- _EXERCISE GOAL_:
When you reach the line with "(* ===== verification/Cpu.v ===== *)" in the data below, begin printing lines exactly, and stop once the line with "Record regs := mkRegs" has been printed.

(Collected data)

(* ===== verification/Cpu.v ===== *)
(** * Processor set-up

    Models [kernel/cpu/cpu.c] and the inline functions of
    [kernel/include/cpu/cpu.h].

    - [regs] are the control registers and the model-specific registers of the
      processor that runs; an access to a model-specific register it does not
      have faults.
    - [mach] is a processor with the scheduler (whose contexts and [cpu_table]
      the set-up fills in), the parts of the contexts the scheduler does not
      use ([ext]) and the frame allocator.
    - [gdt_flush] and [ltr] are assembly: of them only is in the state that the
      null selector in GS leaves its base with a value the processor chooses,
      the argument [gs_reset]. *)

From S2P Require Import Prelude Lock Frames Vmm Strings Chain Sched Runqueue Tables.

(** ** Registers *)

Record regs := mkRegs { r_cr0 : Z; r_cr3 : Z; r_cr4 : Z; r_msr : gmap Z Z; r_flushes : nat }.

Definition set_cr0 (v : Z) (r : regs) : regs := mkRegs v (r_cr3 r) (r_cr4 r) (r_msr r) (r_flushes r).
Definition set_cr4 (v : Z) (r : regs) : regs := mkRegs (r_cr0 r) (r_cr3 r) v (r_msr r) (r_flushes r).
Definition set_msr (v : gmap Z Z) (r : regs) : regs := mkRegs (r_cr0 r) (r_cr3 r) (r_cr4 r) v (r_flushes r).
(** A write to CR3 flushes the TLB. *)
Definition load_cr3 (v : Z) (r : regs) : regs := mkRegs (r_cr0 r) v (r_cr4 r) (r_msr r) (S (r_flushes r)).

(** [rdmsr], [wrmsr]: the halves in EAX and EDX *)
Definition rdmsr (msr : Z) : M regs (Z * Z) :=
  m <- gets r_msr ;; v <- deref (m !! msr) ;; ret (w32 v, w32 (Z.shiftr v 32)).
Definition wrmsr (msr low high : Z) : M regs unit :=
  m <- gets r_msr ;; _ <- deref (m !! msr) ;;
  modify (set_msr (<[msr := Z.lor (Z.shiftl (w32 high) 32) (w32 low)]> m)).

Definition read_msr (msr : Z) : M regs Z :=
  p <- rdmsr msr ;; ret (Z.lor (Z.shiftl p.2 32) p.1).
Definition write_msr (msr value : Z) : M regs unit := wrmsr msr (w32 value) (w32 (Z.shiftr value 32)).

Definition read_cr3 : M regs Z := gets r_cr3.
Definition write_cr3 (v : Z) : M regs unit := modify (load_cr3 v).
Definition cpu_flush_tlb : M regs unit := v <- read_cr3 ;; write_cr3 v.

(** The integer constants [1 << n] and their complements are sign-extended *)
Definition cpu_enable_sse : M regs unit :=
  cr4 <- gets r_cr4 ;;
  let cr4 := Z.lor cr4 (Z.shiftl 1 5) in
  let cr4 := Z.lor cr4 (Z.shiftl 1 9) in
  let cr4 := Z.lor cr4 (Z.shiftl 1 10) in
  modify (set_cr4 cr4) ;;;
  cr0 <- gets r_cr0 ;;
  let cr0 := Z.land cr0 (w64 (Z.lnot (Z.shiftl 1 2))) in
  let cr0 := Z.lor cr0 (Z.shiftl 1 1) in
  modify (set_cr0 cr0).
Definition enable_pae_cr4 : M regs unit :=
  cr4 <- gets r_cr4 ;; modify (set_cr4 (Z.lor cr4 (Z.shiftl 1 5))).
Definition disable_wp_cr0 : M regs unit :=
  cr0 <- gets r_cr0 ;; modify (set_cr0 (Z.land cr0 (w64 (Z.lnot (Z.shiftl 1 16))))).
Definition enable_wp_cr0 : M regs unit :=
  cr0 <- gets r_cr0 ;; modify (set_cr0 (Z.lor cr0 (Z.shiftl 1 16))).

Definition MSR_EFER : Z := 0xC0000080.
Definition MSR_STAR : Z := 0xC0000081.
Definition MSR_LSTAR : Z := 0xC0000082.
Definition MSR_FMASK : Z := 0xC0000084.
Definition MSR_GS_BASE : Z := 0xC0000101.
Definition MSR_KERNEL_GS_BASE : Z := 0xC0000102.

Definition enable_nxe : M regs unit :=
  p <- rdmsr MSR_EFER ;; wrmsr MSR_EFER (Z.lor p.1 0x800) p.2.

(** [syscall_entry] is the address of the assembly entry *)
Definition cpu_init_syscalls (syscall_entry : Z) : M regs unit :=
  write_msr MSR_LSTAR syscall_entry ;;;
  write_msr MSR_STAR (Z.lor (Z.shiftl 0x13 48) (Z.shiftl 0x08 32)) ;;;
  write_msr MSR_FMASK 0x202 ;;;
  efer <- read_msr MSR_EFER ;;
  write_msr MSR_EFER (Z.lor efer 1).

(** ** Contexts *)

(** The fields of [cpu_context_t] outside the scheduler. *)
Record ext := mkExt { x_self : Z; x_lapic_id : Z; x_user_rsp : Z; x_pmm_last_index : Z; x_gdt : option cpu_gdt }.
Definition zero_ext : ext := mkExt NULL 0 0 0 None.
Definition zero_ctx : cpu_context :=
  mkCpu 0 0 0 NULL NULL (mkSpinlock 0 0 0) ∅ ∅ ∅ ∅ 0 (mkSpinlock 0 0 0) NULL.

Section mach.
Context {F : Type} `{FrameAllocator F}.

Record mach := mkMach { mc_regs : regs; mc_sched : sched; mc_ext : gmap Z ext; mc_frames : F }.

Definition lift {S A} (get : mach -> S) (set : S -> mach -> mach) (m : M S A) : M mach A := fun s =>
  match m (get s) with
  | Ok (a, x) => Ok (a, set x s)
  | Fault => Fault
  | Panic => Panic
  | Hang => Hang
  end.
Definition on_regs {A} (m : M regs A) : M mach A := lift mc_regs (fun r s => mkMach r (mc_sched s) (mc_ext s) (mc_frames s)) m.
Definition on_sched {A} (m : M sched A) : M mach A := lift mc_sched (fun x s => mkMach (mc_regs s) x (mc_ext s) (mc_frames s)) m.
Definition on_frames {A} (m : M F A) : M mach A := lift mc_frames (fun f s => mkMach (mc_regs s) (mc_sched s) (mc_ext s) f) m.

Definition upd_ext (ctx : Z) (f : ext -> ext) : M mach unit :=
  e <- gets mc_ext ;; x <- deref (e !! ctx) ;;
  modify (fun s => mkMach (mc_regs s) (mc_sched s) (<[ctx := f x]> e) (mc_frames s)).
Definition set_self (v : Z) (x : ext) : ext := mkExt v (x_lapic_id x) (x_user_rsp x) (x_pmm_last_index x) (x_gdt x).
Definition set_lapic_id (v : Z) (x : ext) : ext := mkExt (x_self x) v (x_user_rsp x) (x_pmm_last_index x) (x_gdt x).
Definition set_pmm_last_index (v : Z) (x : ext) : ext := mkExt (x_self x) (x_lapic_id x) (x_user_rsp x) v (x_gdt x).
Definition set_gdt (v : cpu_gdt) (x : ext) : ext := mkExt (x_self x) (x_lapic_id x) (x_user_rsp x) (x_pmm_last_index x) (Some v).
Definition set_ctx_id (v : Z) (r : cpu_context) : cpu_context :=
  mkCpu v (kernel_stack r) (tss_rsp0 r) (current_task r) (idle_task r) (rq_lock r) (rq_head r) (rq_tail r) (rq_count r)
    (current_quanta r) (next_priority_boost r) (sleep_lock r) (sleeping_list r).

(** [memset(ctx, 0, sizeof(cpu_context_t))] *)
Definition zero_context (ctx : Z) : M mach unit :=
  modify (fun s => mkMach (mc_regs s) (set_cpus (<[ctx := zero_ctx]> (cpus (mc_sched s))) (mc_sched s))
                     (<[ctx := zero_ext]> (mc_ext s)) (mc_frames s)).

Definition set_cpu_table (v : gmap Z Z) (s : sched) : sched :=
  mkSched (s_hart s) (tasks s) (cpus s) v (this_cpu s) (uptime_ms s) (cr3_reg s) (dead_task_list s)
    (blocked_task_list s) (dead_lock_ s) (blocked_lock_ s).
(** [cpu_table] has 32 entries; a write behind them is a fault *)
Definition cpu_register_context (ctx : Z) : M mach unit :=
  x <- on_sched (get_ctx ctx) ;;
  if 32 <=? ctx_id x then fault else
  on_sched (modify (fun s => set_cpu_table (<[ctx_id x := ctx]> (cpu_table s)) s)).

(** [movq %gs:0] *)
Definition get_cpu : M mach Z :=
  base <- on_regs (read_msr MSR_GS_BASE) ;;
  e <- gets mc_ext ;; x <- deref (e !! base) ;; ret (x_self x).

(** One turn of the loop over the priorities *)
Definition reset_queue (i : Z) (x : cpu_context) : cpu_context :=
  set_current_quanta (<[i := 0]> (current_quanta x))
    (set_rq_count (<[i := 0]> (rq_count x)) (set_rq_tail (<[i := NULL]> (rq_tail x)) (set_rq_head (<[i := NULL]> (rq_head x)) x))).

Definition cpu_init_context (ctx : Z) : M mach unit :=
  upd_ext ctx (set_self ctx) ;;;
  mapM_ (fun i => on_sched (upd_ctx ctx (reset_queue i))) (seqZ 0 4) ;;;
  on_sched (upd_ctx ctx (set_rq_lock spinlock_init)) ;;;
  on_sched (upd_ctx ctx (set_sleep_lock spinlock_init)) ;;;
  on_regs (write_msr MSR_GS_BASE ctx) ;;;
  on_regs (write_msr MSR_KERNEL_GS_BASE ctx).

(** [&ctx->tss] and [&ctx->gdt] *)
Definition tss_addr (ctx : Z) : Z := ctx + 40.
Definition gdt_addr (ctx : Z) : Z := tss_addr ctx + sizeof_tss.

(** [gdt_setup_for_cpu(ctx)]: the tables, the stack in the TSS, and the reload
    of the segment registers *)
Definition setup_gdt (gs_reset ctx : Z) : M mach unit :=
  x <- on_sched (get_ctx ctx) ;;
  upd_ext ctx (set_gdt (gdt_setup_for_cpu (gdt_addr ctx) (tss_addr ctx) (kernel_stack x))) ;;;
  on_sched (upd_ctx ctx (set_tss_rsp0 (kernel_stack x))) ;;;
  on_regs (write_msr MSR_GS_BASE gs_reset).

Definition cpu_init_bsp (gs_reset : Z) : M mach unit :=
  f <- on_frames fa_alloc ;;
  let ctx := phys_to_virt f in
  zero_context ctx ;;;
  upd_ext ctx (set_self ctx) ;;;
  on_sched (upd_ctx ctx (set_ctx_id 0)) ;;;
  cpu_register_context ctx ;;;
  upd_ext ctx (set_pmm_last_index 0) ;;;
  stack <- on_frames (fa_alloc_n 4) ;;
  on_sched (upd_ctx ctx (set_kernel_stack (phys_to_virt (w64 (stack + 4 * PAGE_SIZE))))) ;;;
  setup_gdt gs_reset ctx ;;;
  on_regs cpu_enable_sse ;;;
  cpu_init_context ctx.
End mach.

* * *

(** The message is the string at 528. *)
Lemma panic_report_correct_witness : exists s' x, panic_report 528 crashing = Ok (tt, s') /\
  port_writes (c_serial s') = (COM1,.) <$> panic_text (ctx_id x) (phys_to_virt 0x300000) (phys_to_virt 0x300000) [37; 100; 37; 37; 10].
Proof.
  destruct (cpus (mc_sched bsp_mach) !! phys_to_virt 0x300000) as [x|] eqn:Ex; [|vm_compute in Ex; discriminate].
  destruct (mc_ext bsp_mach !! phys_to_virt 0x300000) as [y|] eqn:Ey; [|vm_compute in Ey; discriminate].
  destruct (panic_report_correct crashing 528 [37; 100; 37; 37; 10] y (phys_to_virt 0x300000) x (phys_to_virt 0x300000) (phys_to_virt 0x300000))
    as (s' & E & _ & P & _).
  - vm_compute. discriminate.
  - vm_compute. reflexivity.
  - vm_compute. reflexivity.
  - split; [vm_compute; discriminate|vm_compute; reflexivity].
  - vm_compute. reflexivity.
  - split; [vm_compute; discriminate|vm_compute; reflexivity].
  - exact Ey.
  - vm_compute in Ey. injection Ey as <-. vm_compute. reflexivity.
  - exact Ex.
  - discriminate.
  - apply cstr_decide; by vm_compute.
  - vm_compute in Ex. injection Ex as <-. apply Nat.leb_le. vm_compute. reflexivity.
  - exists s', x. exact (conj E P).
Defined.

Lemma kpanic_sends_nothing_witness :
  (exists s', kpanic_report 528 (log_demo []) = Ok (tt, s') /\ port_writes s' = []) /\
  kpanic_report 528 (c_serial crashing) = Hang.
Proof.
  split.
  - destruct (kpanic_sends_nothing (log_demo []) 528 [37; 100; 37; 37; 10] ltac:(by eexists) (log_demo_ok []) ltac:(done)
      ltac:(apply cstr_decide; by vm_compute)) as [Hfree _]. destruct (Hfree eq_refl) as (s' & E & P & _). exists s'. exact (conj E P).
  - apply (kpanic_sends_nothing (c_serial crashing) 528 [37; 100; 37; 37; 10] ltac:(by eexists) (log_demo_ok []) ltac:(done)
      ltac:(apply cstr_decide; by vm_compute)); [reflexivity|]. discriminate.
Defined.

- _EXERCISE ANSWER_:
(* ===== verification/Cpu.v ===== *)
(** * Processor set-up

    Models [kernel/cpu/cpu.c] and the inline functions of
    [kernel/include/cpu/cpu.h].

    - [regs] are the control registers and the model-specific registers of the
      processor that runs; an access to a model-specific register it does not
      have faults.
    - [mach] is a processor with the scheduler (whose contexts and [cpu_table]
      the set-up fills in), the parts of the contexts the scheduler does not
      use ([ext]) and the frame allocator.
    - [gdt_flush] and [ltr] are assembly: of them only is in the state that the
      null selector in GS leaves its base with a value the processor chooses,
      the argument [gs_reset]. *)

From S2P Require Import Prelude Lock Frames Vmm Strings Chain Sched Runqueue Tables.

(** ** Registers *)

Record regs := mkRegs { r_cr0 : Z; r_cr3 : Z; r_cr4 : Z; r_msr : gmap Z Z; r_flushes : nat }.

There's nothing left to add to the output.